Isoform 2, the mitochondrial isoform (mOGT), is cytotoxic and triggers apoptosis in several cell types including INS1, an insulinoma cell line.

Subunit:
Heterotrimer; consists of one 78 kDa subunit and two 110 kDa subunits dimerized via TPR repeats 6 and 7. Interacts (via TPR repeats 6 and 7) with ATXN10 (By similarity). Component of the MLL5-L complex, at least composed of MLL5, STK38, PPP1CA, PPP1CB, HCFC1, PPP1CC and ACTB. Component of a THAP1/THAP3-HCFC1-OGT complex. Component of the NSL complex at least composed of MOF/KAT8, KANSL1, KANSL2, KANSL3, MCRS1, PHF20, OGT1/OGT, WDR5 and HCFC1. Interacts directly with HCFC1; the interaction O-glycosylates HCFC1, regulates its proteolytic processing and transcriptional activity and, in turn, stabilizes OGT in the nucleus. Interacts (via TPRs 1-6) with SIN3A; the interaction mediates transcriptional repression in parallel with histone deacetylase.

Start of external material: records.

Lemma hits_exact {A} (w : str) (a : A) (l : list str) :
  NoDup l ->
  flat_map (fun x => if bool_decide (x = w) then [a] else []) l
  = if decide (w ∈ l) then [a] else [].
Proof.
  induction 1 as [|x l Hx Hnd IH]; cbn.
  - rewrite decide_False; [done | apply not_elem_of_nil].
  - rewrite IH. case_bool_decide as Hxw.
    + subst x. rewrite decide_False by done.
      rewrite decide_True; [done | by left].
    + destruct (decide (w ∈ l)) as [Hin|Hout].
      * rewrite decide_True; [done | by right].
      * rewrite decide_False; [done|].
        intros [->|Hin]%elem_of_cons; done.
Qed.

Lemma hits_count {A} (p : str -> bool) (a : A) (l : list str) :
  flat_map (fun x => if p x then [a] else []) l
  = replicate (length (List.filter p l)) a.
Proof.
  induction l as [|x l IH]; cbn; [done|].
  rewrite IH. by destruct (p x).
Qed.

(** The database after [bulk_insert_sentences] and then
    [bulk_insert_word_index] of the index built from start id 1, run on
    the fresh database. *)
Lemma loaded_view tagger set_iter (sentences : list (str * str)) (b1 b2 : Z) :
  0 < b1 -> 0 < b2 ->
  let db1 := (DatabaseWrite.bulk_insert_sentences MemDb.session sentences b1
                MemDb.fresh).2 in
  let db2 := (DatabaseWrite.bulk_insert_word_index MemDb.session
                (Loader.build_word_index tagger set_iter sentences 1) b2
                db1).2 in
  (DatabaseWrite.bulk_insert_sentences MemDb.session sentences b1
     MemDb.fresh).1 = PyX.Return tt
  /\ (DatabaseWrite.bulk_insert_word_index MemDb.session
        (Loader.build_word_index tagger set_iter sentences 1) b2 db1).1
     = PyX.Return tt
  /\ MemDb.pending db2 = [] /\ MemDb.faults db2 = []
  /\ MemDb.sentences db2 = MemDb.stored_from 1 sentences
  /\ MemDb.word_index db2
     = Loader.build_word_index tagger set_iter sentences 1.
Proof.
  intros Hb1 Hb2 db1 db2. unfold db2, db1.
  rewrite bulk_insert_sentences_run by done. cbn [fst snd].
  rewrite bulk_insert_word_index_run by done. cbn [fst snd].
  split; [done|]. split; [done|]. split; [done|]. split; [done|].
  cbn [MemDb.rows MemDb.fresh MemDb.next_id app].
  rewrite sentences_app_rows, word_index_app_rows.
  destruct (number_sentences 1 sentences) as (-> & -> & _).
  match goal with
  | |- context [MemDb.number ?id (map _ ?es)] =>
      destruct (number_word_entries id es) as (-> & -> & _)
  end.
  by rewrite app_nil_r.
Qed.

(** What LIMIT keeps of rows handed out in some order: as many rows as
    the limit allows, each of them one of the rows, none more often than
    it is there; and all of the rows when the limit allows. *)
Lemma take_rearranged {A} (n : nat) (arranged rows : list A) :
  arranged ≡ₚ rows ->
  take n arranged ⊆+ rows
  /\ length (take n arranged) = (n `min` length rows)%nat
  /\ (length rows <= n -> take n arranged ≡ₚ rows)%nat.
Proof.
  intros Hp. split; [|split].
  - rewrite <- Hp. apply sublist_submseteq, sublist_take.
  - by rewrite length_take, (Permutation_length Hp).
  - intros Hn. rewrite take_ge; [done|]. rewrite (Permutation_length Hp). lia.
Qed.

(** The rows of the two joins on the database loaded from the fresh
    one. *)
Lemma loaded_join tagger set_iter (sentences : list (str * str))
    (b1 b2 : Z) (p : str -> bool) :
  0 < b1 -> 0 < b2 ->
  let db1 := (DatabaseWrite.bulk_insert_sentences MemDb.session sentences b1
                MemDb.fresh).2 in
  let db2 := (DatabaseWrite.bulk_insert_word_index MemDb.session
                (Loader.build_word_index tagger set_iter sentences 1)
                b2 db1).2 in
  Sample.join p (MemDb.view db2)
  = flat_map
      (fun s =>
         replicate
           (length (List.filter p
                      (set_iter (Tokenizer.get_lemmas_with_surface tagger s.1))))
           s)
      sentences.
Proof.
  intros Hb1 Hb2 db1 db2.
  destruct (loaded_view tagger set_iter sentences b1 b2 Hb1 Hb2)
    as (_ & _ & _ & _ & Hs & Hw).
  fold db1 in Hs, Hw. fold db2 in Hs, Hw.
  unfold MemDb.view. rewrite Hs, Hw, join_built_index.
  apply flat_map_ext_elem. intros [ja en] _. apply hits_count.
Qed.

O-GlcNAc transferase,O位N-乙酰葡萄糖胺OGT抗体Subcellular Location:
Isoform 2: Mitochondrion. Membrane. Note=Associates with the mitochondrial inner membrane. Isoform 3: Cytoplasm. Nucleus. Cell membrane. Note=Mostly in the nucleus. Retained in the nucleus via interaction with HCFC1. After insulin induction, translocated from the nucleus to the cell membrane via phophatidylinisotide binding. Colocalizes with AKT1 at the plasma membrane. Isoform 4: Cytoplasm. Nucleus.

Tissue Specificity:
Highly expressed in pancreas and to a lesser extent in skeletal muscle, heart, brain and placenta. Present in trace amounts in lung and liver.

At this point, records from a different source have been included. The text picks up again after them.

(** * Further properties *)

(** ** job.py *)

Lemma loop_interval_app (waits1 waits2 : list bool) (r : Job.Run) :
  Job._loop_interval (waits1 ++ waits2) r
    = res_bind (Job._loop_interval waits1 r) (Job._loop_interval waits2).
Proof.
  revert r. induction waits1 as [| woke waits1 IH]; intros r; cbn [app Job._loop_interval].
  - destruct (Job._stop_event (Job.run_job r)) eqn:Hs; cbn [res_bind]; [| reflexivity].
    now rewrite loop_interval_stopped.
  - destruct (Job._stop_event (Job.run_job r)) eqn:Hs; cbn [res_bind].
    + now rewrite loop_interval_stopped.
    + destruct (Job.loop_body woke r) as [r' |]; cbn [res_bind]; [apply IH | reflexivity].
Qed.

Lemma fired_from_snoc (title : string) (groups : list (list string)) (i : Z) (k : nat) :
  fired_from title groups i (S k)
    = fired_from title groups i k
      ++ [fired_at title groups ((i + Z.of_nat k) mod Z.of_nat (length groups))].
Proof. unfold fired_from. now rewrite seq_S, map_app. Qed.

Post-translational modifications:
Ubiquitinated, leading to its proteasomal degradation.

DISEASE:
Note=Regulation of OGT activity and altered O-GlcNAcylations are implicated in diabetes and Alzheimer disease. O-GlcNAcylation of AKT1 affects insulin signaling and, possibly diabetes. Reduced O-GlcNAcylations and resulting increased phosphorylations of MAPT/TAU are observed in Alzheimer disease (AD) brain cerebrum.

Similarity:
Belongs to the O-GlcNAc transferase family.
Contains 13 TPR repeats.

Gene ID:
8473

Database links:
Entrez Gene: 532053 Cow
Entrez Gene: 8473 Human
Entrez Gene: 108155 Mouse
Entrez Gene: 664652 Pig
Entrez Gene: 26295 Rat
Omim: 300255 Human
SwissProt: O15294 Human
SwissProt: Q8CGY8 Mouse
SwissProt: Q27HV0 Pig
SwissProt: P56558 Rat
Unigene: 405410 Human
Unigene: 259191 Mouse
Unigene: 491168 Mouse
Unigene: 82705 Rat

O-GlcNAc transferase,O位N-乙酰葡萄糖胺OGT抗体Important Note:
This product as supplied is intended for research use only, not for use in human, therapeutic or diagnostic applications.